I know that you have to use things to understand them. But on the other hand,
you don't just go out and take a chainsaw for a spin without trying to figure
out how it works first.

Well, I feel like I know how it works. I just don't know what to do with it.
Hmmm, should I cut down a tree? Or should I cut down a house? And what's the
real difference?

Are you suggesting that I should just go around willy-nilly and cut things
down with my new technology chainsaw? Then I'll know shit about how it works
because I've used it?

I'm asking a real question here because it's not one that is easily google-
able. Perhaps it's not easy to answer. I feel like there's a dearth of
material available that addresses the question.

------
cyber_ninja
I don't think I'm quite at the level of knowing the language as you are, but
I'm the same way about knowing how to do something if it's assigned to me as
opposed to figuring out how to make the decision to make something the next
step.

------
Klockan
The most important parts of getting good is lots of practice and the ability
to tell good results from bad ones. All professionals gets roughly equal
amounts of practice so there is no use competing on that front. Therefore the
only reasonable thing to do is to practice judging things.
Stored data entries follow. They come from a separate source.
(** C11. A binding pins the plan it was built from.  If the binding of a plan passes
    later, and the hash tells that plan's snapshot from those of the two rows now
    stored under the bound keys, then the snapshots are equal: both rows still hold
    every column of the plan that was bound (its code, side, prices, quantity,
    notional and all others), so that no column was changed in between. *)
Theorem bound_plan_unchanged row bd t max_age_sec d i now r :
  build_order_plan_binding py_repr json_loads canonical_json sha256 row = Ok bd ->
  validate t (JObj bd) max_age_sec d i now = Ok r -> vr_passed r = true ->
  (forall stored s s', stored ∈ [plan_of t (vr_binding r); latest_of t (vr_binding r)] ->
     snapshot_of row = Ok s -> snapshot_of stored = Ok s' -> sha_of s' = sha_of s -> s' = s) ->
  forall stored, stored ∈ [plan_of t (vr_binding r); latest_of t (vr_binding r)] ->
    snapshot_of stored = snapshot_of row /\
    forall f, f ∈ _ORDER_PLAN_SNAPSHOT_FIELDS -> f ∉ RENDERED_FIELDS -> getv f stored = getv f row.
Proof.
  intros (s & et & Hs & _ & _ & _ & Hbd)%build_spec Hv Hp Hinj stored Hin.
  apply validation_parts in Hv as Hparts. destruct Hparts as (rb & Hb & Hparts & Hfound).
  destruct (Hparts (Hfound Hp)) as (sh & rsh & ron & rol & roi & _ & Hon & Hol & _ & Heq).
  apply Heq in Hp as (Hrb & _ & _ & H1 & H2 & _).
  apply (normalize_binding_nil _ _ _ Hb) in Hrb.
  rewrite (check_order_plan_row_nil _ _ _ _ _ plan_prefix Hon) in H1.
  rewrite (check_order_plan_row_nil _ _ _ _ _ latest_prefix Hol) in H2.
  assert (Hok : plan_row_ok stored (vr_binding r) now).
  { apply elem_of_cons in Hin as [->|[->|[]%not_elem_of_nil]%elem_of_cons]; done. }
  destruct (row_snapshot _ _ _ Hok) as (s' & Hs' & Hsha).
  rewrite (read_snapshot _ _ Hrb), Hbd in Hsha. cbv in Hsha.
  assert (s' = s) as ->.
  { apply (Hinj stored); [done|done|done|]. by injection Hsha. }
  split; [congruence|]. intros f Hf Hn.
  by rewrite <- (snapshot_field stored s f), <- (snapshot_field row s f).
Qed.
End BindingProofs.

(** ** A sample plan *)

Module Sample.
(** A printer of JSON, without escapes and with single quotes. *)
Fixpoint render (v : json) : string :=
  match v with
  | JNull => "null"
  | JBool true => "true"
  | JBool false => "false"
  | JInt n => pretty n
  | JFloat x => match f_floor x with Ok n => pretty n +:+ ".0" | Err _ => "nan" end
  | JStr s => "'" +:+ s +:+ "'"
  | JList l =>
      "[" +:+ (fix items (l : list json) : string :=
                 match l with [] => "]" | v :: l => render v +:+ "," +:+ items l end) l
  | JObj l =>
      "{" +:+ (fix fields (l : list (string * json)) : string :=
                 match l with
                 | [] => "}"
                 | (k, v) :: l => k +:+ ":" +:+ render v +:+ "," +:+ fields l
                 end) l
  end.
Definition canonical (p : payload) : string := render (JObj p).

(** 64 hexadecimal digits of a polynomial of the text. *)
Definition hex_char (n : Z) : ascii :=
  ascii_of_nat (Z.to_nat (if n <? 10 then 48 + n else 87 + n)).
Fixpoint hex_digits (w : nat) (n : Z) : string :=
  match w with O => EmptyString | S w => String (hex_char (n mod 16)) (hex_digits w (n / 16)) end.
Definition sha (s : string) : string :=
  hex_digits 64 (foldl (fun h c => (h * 131 + Z.of_nat (nat_of_ascii c)) mod 4294967291) 7
                   (list_ascii_of_string s)).

Lemma sha_hex s : hex64 (sha s) = true.
Proof.
  unfold sha. generalize (foldl (fun h c => (h * 131 + Z.of_nat (nat_of_ascii c)) mod 4294967291) 7
                   (list_ascii_of_string s)). intros n.
  assert (Hc : forall m, 0 <= m < 16 -> hex_digit (hex_char m) = true).
  { intros m Hm. assert (m = 0 \/ m = 1 \/ m = 2 \/ m = 3 \/ m = 4 \/ m = 5 \/ m = 6 \/ m = 7 \/
      m = 8 \/ m = 9 \/ m = 10 \/ m = 11 \/ m = 12 \/ m = 13 \/ m = 14 \/ m = 15) by lia.
    naive_solver. }
  assert (Hw : forall w m, (String.length (hex_digits w m) = w) /\
    forallb hex_digit (list_ascii_of_string (hex_digits w m)) = true).
  { induction w as [|w IH]; intros m; [done|]. cbn [hex_digits String.length list_ascii_of_string forallb].
    destruct (IH (m / 16)) as [-> ->]. rewrite Hc by (by apply Z.mod_pos_bound). done. }
  unfold hex64. destruct (Hw 64%nat n) as [-> ->]. done.
Qed.

Definition now : Z := 1709165520000000.
Definition wire (ago : Z) : json := JStr (datetime_to_wire (now - seconds ago)).
Definition candidate_id : string := "CAND-2024-02-29-005930-1".

Definition candidate : payload :=
  [("candidate_instance_id", JStr candidate_id); ("trade_date", JStr "2024-02-29");
   ("code", JStr "005930"); ("state", JStr "CONTEXT_READY"); ("state_updated_at", wire 60);
   ("last_seen_at", wire 30); ("theme_id", JNull)].
Definition tick_row : payload :=
  [("code", JStr "005930"); ("exchange", JStr "KRX"); ("event_id", JStr "evt_1"); ("event_ts", wire 2)].
Definition context : payload :=
  [("candidate_instance_id", JStr candidate_id); ("market_context_snapshot_id", JNull);
   ("market_context_json", JStr "{}"); ("theme_context_json", JStr "{}"); ("refreshed_at", wire 20)].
You want to get better at designing API's? Then start writing down
comprehensive critique for as many API's as you can. List good and bad traits
and explain your reasoning. This will build understanding about the parts
needed for an API to be good.

When you are done then you should apply your newfound judgement on projects
over and over again since good judgement is nothing without practice.

------
freedevbootcamp
This is one of the biggest complaints from my students. We have so many
beginner books that show you the basics, for loops, if statements, variables
etc..etc.. but don't show you how to create a widget. We need more
intermediate books that skip all the basics and just show you how to create
things. So whats the solution till then? Start searching through github on a
particular language and see how the rockstars do it. If you can read code then
you should be able to learn how to create widgets and lookup whatever you
don't understand.

------
S4M
I think you have to work on something that interests you and develop around
it. You will probably easily be able to get something simple running, but then
you will have troubles in some small details, that will make you learn new
things.

And try to do it all by yourself, so you will be pushed out of your comfort
zone faster, and have to deal with things you don't deal with at your work
place.